Lyrically, the duo excelled even more than they did on ATLiens. Aquemini contained more of a mixture of spirituality, soul, and down home southern culture that resembled more Southernplayalistic than ATLiens, as the latter was more extra-terrestrial and spiritual in nature overall. From cuts like the fantastic Southernplayalistic extra, “West Savannah” to cuts like “Slump” and “Y’all Scared”, they never mind exploring the streets and lifestyle of where they come from. They go into more poetic, artistic routes with unbelievable cuts like the two-part “Art Of Storytelling” (Part Two in particular is just so left brained amazing), the ultra-funky and compelling spoken-word piece “SpottieOttieDopalicious”, and the eargasm “Liberation”, which is simply soulfulness at its finest with Erykah Badu, Cee-Lo, and Joi, with a spoken piece by Dungeon Family affiliate Big Rube.
Musically, Aquemini is their richest and most ambitious effort to this very day. Experimenting with live instrumentation to sampling, this album is production genius. As mentioned before, elements such as blues, soul, gospel, world music and especially funk are thick on this album and exemplify the next level they were trying to achieve.
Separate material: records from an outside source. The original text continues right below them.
(** X8. [get_symbol_info] returns [None], without raising, when the
    request raises, when the status is not 200, when the body is not JSON
    or not a JSON object, when it has no ['symbols'], when no entry
    matches, and also when an entry that is not a dict or has no ['symbol']
    comes before the entries that match. *)
Theorem get_symbol_info_absent self symbol :
  ((∃ e, requests_get (net self) exchange_info_request = Raise e)
   ∨ (∃ r, requests_get (net self) exchange_info_request = Ok r
           ∧ (status_code r ≠ 200
              ∨ (∃ e, json r = Raise e)
              ∨ (∃ data, json r = Ok data ∧ ∀ d, data ≠ PDict d)
              ∨ (∃ data, json r = Ok (PDict data)
                         ∧ data !! "symbols" = None)
              ∨ (∃ data l, json r = Ok (PDict data)
                           ∧ data !! "symbols" = Some (PList l)
                           ∧ Forall (passed_over symbol) l)
              ∨ (∃ data l1 e l2, json r = Ok (PDict data)
                           ∧ data !! "symbols" = Some (PList (l1 ++ e :: l2))
                           ∧ Forall (passed_over symbol) l1
                           ∧ malformed e)))) →
  (get_symbol_info self symbol).1 = Ok None.
Proof.
  rewrite get_symbol_info_result.
  intros [[e ->] | (r & -> & H)]; [done|].
  destruct (status_code r =? 200) eqn:Es; [|done]. apply Z.eqb_eq in Es.
  unfold rbind.
  destruct H as [H | [[e ->] | [(data & -> & Hd) | [(data & -> & Hd)
    | [(data & l & -> & Hd & Hl) | (data & l1 & e & l2 & -> & Hd & Hl & He)]]]]];
    try done.
  - destruct data; try done. by destruct (Hd d).
  - cbn [symbols_of]. unfold get_or. by rewrite Hd.
  - cbn [symbols_of]. unfold get_or. rewrite Hd. cbn [default from_option id iterate].
    rewrite <- (app_nil_r l), (scan_symbols_skip _ _ _ Hl). done.
  - cbn [symbols_of]. unfold get_or. rewrite Hd. cbn [default from_option id iterate].
    rewrite (scan_symbols_skip _ _ _ Hl).
    by destruct (scan_symbols_malformed symbol e l2 He) as [x ->].
Qed.

Lemma get_symbol_info_absent_witness :
  (get_symbol_info
     (client (Scenario.manager
        (Scenario.exchange_with
           [Scenario.instrument "ETHUSDT" "TRADING"; PStr "BTCUSDT";
            Scenario.instrument "BTCUSDT" "TRADING"]
           (Ok Scenario.short_reply))))
     "BTCUSDT").1 = Ok None
  ∧ (get_symbol_info
       (client (Scenario.manager (Scenario.exchange_status 503)))
       "BTCUSDT").1 = Ok None
  ∧ (get_symbol_info
       (client (Scenario.manager Scenario.exchange_down)) "BTCUSDT").1
    = Ok None.
Proof.
  split; [|split].
  - apply get_symbol_info_absent. right. eexists. split; [reflexivity|].
    do 5 right. eexists _, [Scenario.instrument "ETHUSDT" "TRADING"],
      (PStr "BTCUSDT"), [Scenario.instrument "BTCUSDT" "TRADING"].
    split; [reflexivity|]. split; [vm_compute; reflexivity|].
    split; [|exact I].
    repeat constructor. eexists _, _. split; [reflexivity|].
    split; vm_compute; reflexivity.
  - apply get_symbol_info_absent. right. eexists. split; [reflexivity|].
    left. cbn. discriminate.
  - apply get_symbol_info_absent. left. by eexists.
Defined.

Lemma get_symbol_info_gets self symbol :
  gets (get_symbol_info self symbol).2 = [exchange_info_request].
Proof.
  unfold get_symbol_info. fold exchange_info_request. mstep.
  destruct (requests_get _ _) as [r|]; [|done].
  destruct (status_code r =? 200); [|done]. mstep.
  destruct (json r) as [data|]; [|done]. mstep.
  destruct (symbols_of data) as [syms|]; [|done]. mstep.
  destruct (iterate syms) as [l|]; [|done].
  cbn [gets omap app]. rewrite scan_symbols_no_request.
  by destruct ((scan_symbols symbol l).1).
Qed.

(** X9. Whatever the exchange answers, [get_symbol_info] returns without
    raising after exactly one GET of the exchange information, sent without
    headers and parameters, and it sends no order. *)
Theorem get_symbol_info_one_request self symbol :
  ∃ o t,
    get_symbol_info self symbol = (Ok o, t)
    ∧ gets t = [exchange_info_request]
    ∧ posts t = []
    ∧ calls t = [get_symbol_info_m].
Proof.
  destruct (get_symbol_info_total self symbol) as [o Ho].
  destruct (get_symbol_info_trace self symbol) as [Hc Hp].
  exists o, (get_symbol_info self symbol).2.
  split; [by rewrite <- Ho, <- pair_eta|].
  split; [apply get_symbol_info_gets|done].
Qed.

(** X10. [get_current_price] never raises, sends exactly one GET of the
    ticker with the symbol as its only parameter and no order; it returns
    a price exactly when the answer has status 200 and a JSON object whose
    ['price'] converts to a float, and that float is the price. *)
Theorem get_current_price_spec self symbol :
  ∃ o t,
    get_current_price self symbol = (Ok o, t)
    ∧ gets t = [ticker_request symbol]
    ∧ posts t = []
    ∧ ∀ p, o = Some p ↔
        ∃ r data v,
          requests_get (net self) (ticker_request symbol) = Ok r
          ∧ status_code r = 200
          ∧ json r = Ok (PDict data)
          ∧ data !! "price" = Some v
          ∧ py_float v = Ok p.
Proof.
  rewrite (pair_eta (get_current_price self symbol)).
  unfold get_current_price. mstep.
  destruct (requests_get _ _) as [r|e] eqn:Er.
  2:{ eexists _, _. split; [reflexivity|]. repeat split; try done.
      by intros (? & ? & ? & [=] & _). }
  destruct (status_code r =? 200) eqn:Es.
  2:{ eexists _, _. split; [reflexivity|]. repeat split; try done.
      intros (? & ? & ? & [= <-] & Hs & _). apply Z.eqb_neq in Es. done. }
  apply Z.eqb_eq in Es. mstep.
  destruct (json r) as [data|e] eqn:Ej.
  2:{ eexists _, _. split; [reflexivity|]. repeat split; try done.
      intros (? & ? & ? & [= <-] & _ & Hj & _). congruence. }
  mstep.
  destruct (subscript data "price") as [v|e] eqn:Ev.
  2:{ eexists _, _. split; [reflexivity|]. repeat split; try done.
      intros (? & d & v & [= <-] & _ & Hj & Hv & _).
      rewrite Ej in Hj. injection Hj as ->. cbn [subscript] in Ev.
      unfold getitem in Ev. by rewrite Hv in Ev. }
  mstep.
  assert (Hdata : ∃ d, data = PDict d ∧ d !! "price" = Some v).
  { destruct data; try discriminate. exists d. split; [done|].
    cbn [subscript] in Ev. unfold getitem in Ev.
    destruct (d !! "price"); [by injection Ev as ->|discriminate]. }
  destruct Hdata as (d & -> & Hd).
  destruct (py_float v) as [p|e] eqn:Ep.
  - eexists _, _. split; [reflexivity|]. repeat split; try done.
    + intros [= <-]. by exists r, d, v.
    + intros (? & ? & ? & [= <-] & _ & Hj & Hv & Hp).
      rewrite Ej in Hj. injection Hj as <-. rewrite Hd in Hv.
      injection Hv as <-. congruence.
  - eexists _, _. split; [reflexivity|]. repeat split; try done.
    intros (? & ? & ? & [= <-] & _ & Hj & Hv & Hp).
    rewrite Ej in Hj. injection Hj as <-. rewrite Hd in Hv.
    injection Hv as <-. congruence.
Qed.

(** X11. [place_market_order] and [place_limit_order] each issue exactly
    one order POST and no GET, with the parameters symbol, side, type,
    quantity (price and timeInForce for a limit order) and timestamp in
    this order, and return or re-raise exactly what the POST returned or
    raised: nothing is retried and no exception is replaced. *)
Theorem order_methods_pass_through self symbol side quantity price tif :
  let market := market_order_params self symbol side quantity in
  let limit := limit_order_params self symbol side quantity price tif in
  market = [("symbol", PStr symbol); ("side", PStr side);
            ("type", PStr "MARKET"); ("quantity", quantity);
            ("timestamp", PInt (clock_ms (net self)))]
  ∧ limit = [("symbol", PStr symbol); ("side", PStr side);
             ("type", PStr "LIMIT"); ("quantity", quantity);
             ("price", price); ("timeInForce", PStr tif);
             ("timestamp", PInt (clock_ms (net self)))]
  ∧ (place_market_order self symbol side quantity).1
    = futures_create_order (net self) market
  ∧ posts (place_market_order self symbol side quantity).2 = [market]
  ∧ gets (place_market_order self symbol side quantity).2 = []
  ∧ (place_limit_order self symbol side quantity price tif).1
    = futures_create_order (net self) limit
  ∧ posts (place_limit_order self symbol side quantity price tif).2 = [limit]
  ∧ gets (place_limit_order self symbol side quantity price tif).2 = [].
Proof.
  intros market limit. subst market limit.
  destruct (place_market_order_run self symbol side quantity)
    as (M1 & M2 & _).
  destruct (place_limit_order_run self symbol side quantity price tif)
    as (L1 & L2 & _).
  assert (Hq : ∀ what e, gets (log_and_reraise (A := dict) what e).2 = [])
    by (by intros what []).
  split; [done|]. split; [done|]. split; [done|]. split; [done|]. split.
  { clear -Hq. unfold place_market_order. mstep.
    destruct (futures_create_order (net self)
                (market_order_params self symbol side quantity));
      mstep; rewrite ?Hq; reflexivity. }
  split; [done|]. split; [done|].
  clear -Hq. unfold place_limit_order. mstep.
  destruct (futures_create_order (net self)
              (limit_order_params self symbol side quantity price tif));
    mstep; rewrite ?Hq; reflexivity.
Qed.

Import UrlEncode Client Shape.

Lemma round_length st kw : List.length (SHA256.round st kw) = List.length st.
Proof.
  unfold SHA256.round.
  do 9 (destruct st as [|? st]; [reflexivity|]). reflexivity.
Qed.

Lemma rounds_length l st :
  List.length (foldl SHA256.round st l) = List.length st.
Proof.
  revert st. induction l as [|kw l IH]; intros st; [done|].
  cbn [foldl]. by rewrite IH, round_length.
Qed.

Lemma compress_length h block :
  List.length (SHA256.compress h block) = List.length h.
Proof.
  unfold SHA256.compress. rewrite length_zip_with, rounds_length. lia.
Qed.

Lemma compress_all_length blocks h :
  List.length (foldl SHA256.compress h blocks) = List.length h.
Proof.
  revert h. induction blocks as [|b l IH]; intros h; [done|].
  cbn [foldl]. by rewrite IH, compress_length.
Qed.

Lemma be_bytes_range n x : Forall (λ b, 0 ≤ b < 256) (Bytes.be_bytes n x).
Proof.
  induction n as [|n IH]; cbn [Bytes.be_bytes]; constructor; [|done].
  apply Z.mod_pos_bound. lia.
Qed.

Lemma be_bytes_length n x : List.length (Bytes.be_bytes n x) = n.
Proof. induction n as [|n IH]; cbn [Bytes.be_bytes List.length]; congruence. Qed.

Lemma words_bytes ws :
  List.length (List.concat (map (Bytes.be_bytes 4) ws))
  = (4 * List.length ws)%nat
  ∧ Forall (λ b, 0 ≤ b < 256) (List.concat (map (Bytes.be_bytes 4) ws)).
Proof.
  induction ws as [|w ws [IH1 IH2]]; [by split|].
  cbn [map List.concat]. split.
  - rewrite length_app, be_bytes_length, IH1. cbn [List.length]. lia.
  - apply Forall_app. split; [apply be_bytes_range|done].
Qed.

(** A digest has thirty-two bytes. *)
Lemma sha256_shape msg :
  List.length (SHA256.sha256 msg) = 32%nat
  ∧ Forall (λ b, 0 ≤ b < 256) (SHA256.sha256 msg).
Proof.
  unfold SHA256.sha256. cbv zeta.
  destruct (words_bytes (foldl SHA256.compress SHA256.H0
              (Bytes.chunks (List.length (SHA256.pad msg)) 64
                 (SHA256.pad msg)))) as [H1 H2].
  split; [|done]. by rewrite H1, compress_all_length.
Qed.

Lemma hex_digit_lower n :
  0 ≤ n < 16 → is_lower_hex (Bytes.hex_digit false n) = true.
Proof.
  intros Hn. rewrite <- (Z2Nat.id n) by lia.
  assert (Hk : (Z.to_nat n < 16)%nat) by lia.
  generalize dependent (Z.to_nat n). clear. intros k Hk.
  do 16 (destruct k as [|k]; [reflexivity|]). lia.
Qed.

Lemma hex_lower_shape bs :
  Forall (λ b, 0 ≤ b < 256) bs →
  String.length (Bytes.hex_lower bs) = (2 * List.length bs)%nat
  ∧ all_chars is_lower_hex (Bytes.hex_lower bs) = true.
Proof.
  induction 1 as [|b bs Hb _ [IH1 IH2]]; [by split|].
  unfold Bytes.hex_lower in *. cbn [foldr Bytes.hex_byte String.length all_chars].
  rewrite IH1, IH2, !hex_digit_lower.
  - split; [cbn [List.length]; lia|done].
  - apply Z.mod_pos_bound. lia.
  - split; [apply Z.div_pos; lia|apply Z.div_lt_upper_bound; lia].
Qed.

(** X12. Every signature is a string of sixty-four lowercase hexadecimal
    digits, whatever the secret and the parameters. *)
Theorem signature_format self ps :
  String.length (_generate_signature self ps) = 64%nat
  ∧ all_chars is_lower_hex (_generate_signature self ps) = true.
Proof.
  unfold _generate_signature, HMAC.hexdigest, HMAC.hmac_sha256. cbv zeta.
  match goal with
  | |- context [Bytes.hex_lower (SHA256.sha256 ?m)] =>
      destruct (sha256_shape m) as [Hl Hr];
      destruct (hex_lower_shape _ Hr) as [H1 H2]
  end.
  by rewrite H1, H2, Hl.
Qed.

Lemma safe_not_space c : always_safe c = true → Ascii.eqb c " " = false.
Proof.
  destruct (Ascii.eqb_spec c " ") as [->|]; [|done]. by vm_compute.
Qed.

Lemma quote_plus_safe s : all_chars always_safe s = true → quote_plus s = s.
Proof.
  induction s as [|c r IH]; [done|]. cbn [all_chars quote_plus].
  intros [Hc Hr]%andb_true_iff. unfold quote_char.
  by rewrite (safe_not_space _ Hc), Hc, (IH Hr).
Qed.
There were no outside producers, just Dre and Mr. DJ. None others were needed. The horn blares from “SpotieOtieDopalicious” to the synths attached to “Synthesizer” and the harmonica from “Rosa Parks” showed that they were not trying to be in one other person’s lane besides their own.
This album is brilliant, case closed. Aquemini pushed every musical boundary previously shunned in that era’s Hip Hop. Considered one of the most influential albums to ever grace our ears, regardless of genre, Outkast became officially the best duo in Hip Hop not named Mobb Deep. This is an album that kept it soulful and southern like gumbo, but also opened Hip Hop up to other influences that were simply about music and less about image. This album became the third straight classic for Outkast, and they officially challenged A Tribe Called Quest and Eric B & Rakim for the greatest Hip Hop trilogy ever. While their other projects like the mega smashes Speakerboxx/The Love Below and Stankonia were equally stellar, Aquemini just may be their greatest overall musical achievement, and redefined how the south can sound. Happy twentieth Aquemini!